++++ Data for the task

(* ===== verification/UploadTasks.v ===== *)
(** * The upload task repository

    [src/src/services/UploadTaskRepository.cpp]: the SQL statements on
    [upload_tasks] and [upload_task_chunks], each a pure statement (its effect on
    the tables) and the repository method that executes it.  The compare-and-set
    statements carry the finalize lease: owner, deadline and [state_version]. *)

From S2P Require Import Prelude Errors Storage Db UploadState Json Schema.

Local Open Scope string_scope.

(** ** Data *)

Record UploadTaskCleanupRecord := mkUploadTaskCleanupRecord {
  cr_id : string;
  cr_user_id : Z;
  cr_reserved_bytes : Z;
  cr_staging_session : UploadStagingSession
}.

(** [CancelledUploadTaskRecord] and [ExpiredUploadTransitionRecord] are this pair. *)
Record TransitionRecord := mkTransitionRecord {
  tr_cleanup : UploadTaskCleanupRecord;
  tr_state_version : Z
}.

Record UploadTaskCancellationState := mkUploadTaskCancellationState {
  cs_status : Z;
  cs_state_version : Z;
  cs_task_expired : bool
}.

Inductive FinalizeClaimDisposition :=
  | Acquired
  | IncompleteChunks
  | LeaseHeld
  | CompletedReplay
  | Terminal
  | NotFound.

Record FinalizeClaimResult := mkFinalizeClaimResult {
  fc_disposition : FinalizeClaimDisposition;
  fc_state_version : Z;
  fc_completed_file_id : option Z
}.

Inductive ChunkRecordDisposition :=
  | Accepted
  | TaskRejected
  | MetadataConflict.

(** The fields of [UploadTasks] that [Create] stores. *)
Record NewUploadTask := mkNewUploadTask {
  nt_id : string;
  nt_user_id : Z;
  nt_folder_id : Z;
  nt_filename : string;
  nt_file_size : Z;
  nt_file_hash : string;
  nt_chunk_size : Z;
  nt_total_chunks : Z;
  nt_reserved_bytes : Z;
  nt_temp_path : string;
  nt_status : Z
}.

Definition kMaxLeaseOwnerLength : Z := 128.

Definition ValidateLeaseArguments (lease_owner : string) (lease_duration_seconds : Z)
  : M Database unit :=
  if str_empty lease_owner || (kMaxLeaseOwnerLength <? strlen lease_owner)%Z then
    raise (InvalidArgument "Finalize lease owner must contain 1 to 128 characters")
  else if (lease_duration_seconds =? 0)%Z then
    raise (InvalidArgument "Finalize lease duration must be positive")
  else mret tt.

(** ** Statements *)

(** [UPDATE upload_tasks SET ... WHERE id = id AND guard RETURNING *]. *)
Definition update_task (id : string) (guard : UploadTaskRow → bool)
    (set : UploadTaskRow → option UploadTaskRow) (d : Database)
  : option (option UploadTaskRow * Database) :=
  match upload_tasks d !! id with
  | None => Some (None, d)
  | Some t =>
      if guard t then
        t' ← set t;
        if check_upload_task t'
        then Some (Some t', d <| upload_tasks := <[id := t']> (upload_tasks d) |>)
        else None
      else Some (None, d)
  end.

(** [NOW() + (n::integer * INTERVAL '1 second')]. *)
Definition now_plus (n : Z) (d : Database) : Z := (now d + seconds (i32 n))%Z.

++++++++

— Problem to work on —
Repeat word for word each line from the one with "if check_upload_task t'" to the end of the records above, inclusive.

— Solution for this task —
        if check_upload_task t'
        then Some (Some t', d <| upload_tasks := <[id := t']> (upload_tasks d) |>)
        else None
      else Some (None, d)
  end.

(** [NOW() + (n::integer * INTERVAL '1 second')]. *)
Definition now_plus (n : Z) (d : Database) : Z := (now d + seconds (i32 n))%Z.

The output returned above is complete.